(** * Control props for the toggle hook (src/exercise/06.js)

    A shallow embedding of [useToggle] and its helpers, and the properties of
    its state-ownership arbitration.

    Modelling conventions.
    - JavaScript values that reach the hook are [JsVal]: [undefined], [null],
      booleans, references to heap objects and caller-supplied functions.
      Numbers and strings are not needed as property values here.
    - State objects live in a heap and are passed by reference, as in
      JavaScript, so that "same object" and "fresh object" can be told apart
      and a mutation of an existing object would be visible.
    - Action objects are only ever read; they are immutable records.
    - Caller-supplied functions ([onChange], an [onClick] override) are opaque:
      an invocation is recorded in the trace of the world together with its
      arguments, and returns normally.
    - React's hooks ([useRef], [useReducer], [useEffect]) and the [warning]
      package are third-party code; they are modelled after their documented
      behaviour on an explicit per-component hook store ([Fiber]). *)

From stdpp Require Import base option list gmap strings.

Open Scope string_scope.

(** ** Values, objects and the heap *)

Definition loc := nat.

Inductive JsVal :=
| VUndefined
| VNull
| VBool (b : bool)
| VObj (l : loc)
| VFun (name : string).

#[global] Instance JsVal_eq_dec : EqDecision JsVal.
Proof. solve_decision. Defined.

#[global] Instance JsVal_inhabited : Inhabited JsVal := populate VUndefined.

(** An object is its own enumerable properties. *)
Abbreviation Obj := (gmap string JsVal).
(** ** EncodedMotor._speed_abs *)

(** For a speed in [-1, 1] the rounded percentage lies in [-100, 100]:
    the double product does not leave the interval. *)
Lemma round_percent_range (py : python) (relative : float) :
  valid_speed relative ->
  exists absolute,
    round py (fmul relative (of_int 100)) = Ok absolute /\
    -100 <= absolute <= 100.
Proof.
  intros [Hlo Hhi]. rewrite of_int_100.
  destruct relative as [s|s| |s m e].
  - exists 0. split; [reflexivity | lia].
  - destruct s; discriminate.
  - discriminate.
  - apply ge_frac_finite in Hlo. apply le_frac_finite in Hhi.
    pose proof (numerator_abs s m e (denominator e) ltac:(lia)) as Hb.
    destruct (round_small py
                (fmul (S754_finite s m e) (S754_finite false 7036874417766400 (-46)))
                s 100 ltac:(lia)) as (r & -> & Hr).
    + apply (fmul_upper s m _ e 46 100 100).
      1-5: first [lia | reflexivity].
      pose proof (denominator_pos e). nia.
    + eexists. split; [reflexivity|]. destruct s; simpl; lia.
Qed.

Lemma valid_speed_not_out (relative : float) :
  valid_speed relative ->
  lt_int relative (-1) = false /\ gt_int relative 1 = false.
Proof.
  unfold valid_speed, ge_frac, le_frac, lt_int, gt_int.
  intros [Hlo Hhi].
  destruct (compare_frac relative (-1) 1) as [[]|];
    destruct (compare_frac relative 1 1) as [[]|]; done.
Qed.

(** A float is in [-1, 1], below, above, or not a number. *)
Lemma speed_cases (relative : float) :
  valid_speed relative \/ lt_int relative (-1) = true \/
  gt_int relative 1 = true \/ relative = S754_nan.
Proof.
  unfold valid_speed, ge_frac, le_frac, lt_int, gt_int.
  destruct relative as [s|s| |s m e]; [| | by repeat right |];
    unfold compare_frac.
  - left. done.
  - destruct s; auto.
  - destruct (_ ?= _), (_ ?= _); auto.
Qed.

Lemma speed_abs_run (py : python) (relative : float) :
  valid_speed relative ->
  exists absolute,
    round py (fmul relative (of_int 100)) = Ok absolute /\
    -100 <= absolute <= 100 /\
    EncodedMotor._speed_abs py relative =
      Ok (if absolute <? 0 then absolute + 255 else absolute).
Proof.
  intros Hv. destruct (round_percent_range py relative Hv) as (a & Hr & Ha).
  exists a. split; [exact Hr|]. split; [exact Ha|].
  unfold EncodedMotor._speed_abs.
  destruct (valid_speed_not_out relative Hv) as [-> ->]. by rewrite Hr.
Qed.

Lemma speed_abs_ok (py : python) (relative : float) :
  valid_speed relative ->
  EncodedMotor._speed_abs py relative = Ok (speed_byte py relative).
Proof.
  intros Hv. destruct (speed_abs_run py relative Hv) as (a & _ & _ & Hs).
  unfold speed_byte. by rewrite Hs.
Qed.

Lemma speed_abs_err (py : python) (relative : float) :
  lt_int relative (-1) = true \/ gt_int relative 1 = true \/ relative = S754_nan ->
  EncodedMotor._speed_abs py relative = Raise ValueError.
Proof.
  unfold EncodedMotor._speed_abs.
  intros [->| [->| ->]]; [reflexivity | by rewrite orb_true_r | reflexivity].
Qed.

(** The bytes of accepted speeds: 0 to 100 forwards, 155 to 254 backwards. *)
Lemma speed_byte_range (py : python) (relative : float) :
  valid_speed relative ->
  0 <= speed_byte py relative <= 100 \/ 155 <= speed_byte py relative <= 254.
Proof.
  intros Hv. destruct (speed_abs_run py relative Hv) as (a & _ & Ha & Hs).
  unfold speed_byte. rewrite Hs.
  destruct (Z.ltb_spec a 0); lia.
Qed.

Lemma speed_byte_is_byte (py : python) (relative : float) :
  valid_speed relative -> is_byte (speed_byte py relative).
Proof.
  intros Hv. pose proof (speed_byte_range py relative Hv).
  unfold is_byte. lia.
Qed.

(** C2, as the code has it: [_speed_abs] raises, and then a [ValueError],
    exactly when [relative < -1], [relative > 1] or [relative] is not a
    number; for every [relative] in [-1, 1] it returns
    [round(relative * 100)], the rounding of the double product, plus 255
    when that rounded value is negative, and the value returned lies in
    [0, 255]. *)
Theorem speed_abs_spec (py : python) (relative : float) :
  (forall e, EncodedMotor._speed_abs py relative = Raise e <->
             e = ValueError /\
             (lt_int relative (-1) = true \/ gt_int relative 1 = true \/
              relative = S754_nan)) /\
  (valid_speed relative ->
   exists absolute,
     round py (fmul relative (of_int 100)) = Ok absolute /\
     let encoded := if absolute <? 0 then absolute + 255 else absolute in
     EncodedMotor._speed_abs py relative = Ok encoded /\ 0 <= encoded <= 255).
Proof.
  split.
  - intros e. split.
    + intros He. destruct (speed_cases relative) as [Hv|Hout].
      * rewrite (speed_abs_ok py _ Hv) in He. discriminate.
      * rewrite (speed_abs_err py _ Hout) in He. by injection He as <-.
    + intros [-> Hout]. by apply speed_abs_err.
  - intros Hv. destruct (speed_abs_run py relative Hv) as (a & Hr & Ha & Hs).
    exists a. split; [exact Hr|]. split; [exact Hs|].
    destruct (Z.ltb_spec a 0); lia.
Qed.

Lemma speed_abs_spec_witness :
  exists absolute,
    round Py2 (fmul (decimal (-1) 2) (of_int 100)) = Ok absolute /\
    let encoded := if absolute <? 0 then absolute + 255 else absolute in
    EncodedMotor._speed_abs Py2 (decimal (-1) 2) = Ok encoded /\
    0 <= encoded <= 255.
Proof.
  apply (proj2 (speed_abs_spec Py2 (decimal (-1) 2))).
  split; reflexivity.
Defined.

(** A NaN is neither below -1 nor above 1, and [_speed_abs] raises on it:
    the product is a NaN, which [round] (on Python 2, the [int] that
    follows) refuses with a [ValueError]. *)
Lemma speed_abs_nan_raises :
  lt_int S754_nan (-1) = false /\ gt_int S754_nan 1 = false /\
  EncodedMotor._speed_abs Py2 S754_nan = Raise ValueError /\
  EncodedMotor._speed_abs Py3 S754_nan = Raise ValueError.
Proof. by vm_compute. Qed.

◆ ◆ ◆ ◆

=== WORK TASK ===
With the line holding "(forall e, EncodedMotor._speed_abs" as the first and the line holding "- intros e. split." as the last, please transcribe exactly the lines of the material above in that range and nothing else.

=== OUTPUT BELOW ===
  (forall e, EncodedMotor._speed_abs py relative = Raise e <->
             e = ValueError /\
             (lt_int relative (-1) = true \/ gt_int relative 1 = true \/
              relative = S754_nan)) /\
  (valid_speed relative ->
   exists absolute,
     round py (fmul relative (of_int 100)) = Ok absolute /\
     let encoded := if absolute <? 0 then absolute + 255 else absolute in
     EncodedMotor._speed_abs py relative = Ok encoded /\ 0 <= encoded <= 255).
Proof.
  split.
  - intros e. split.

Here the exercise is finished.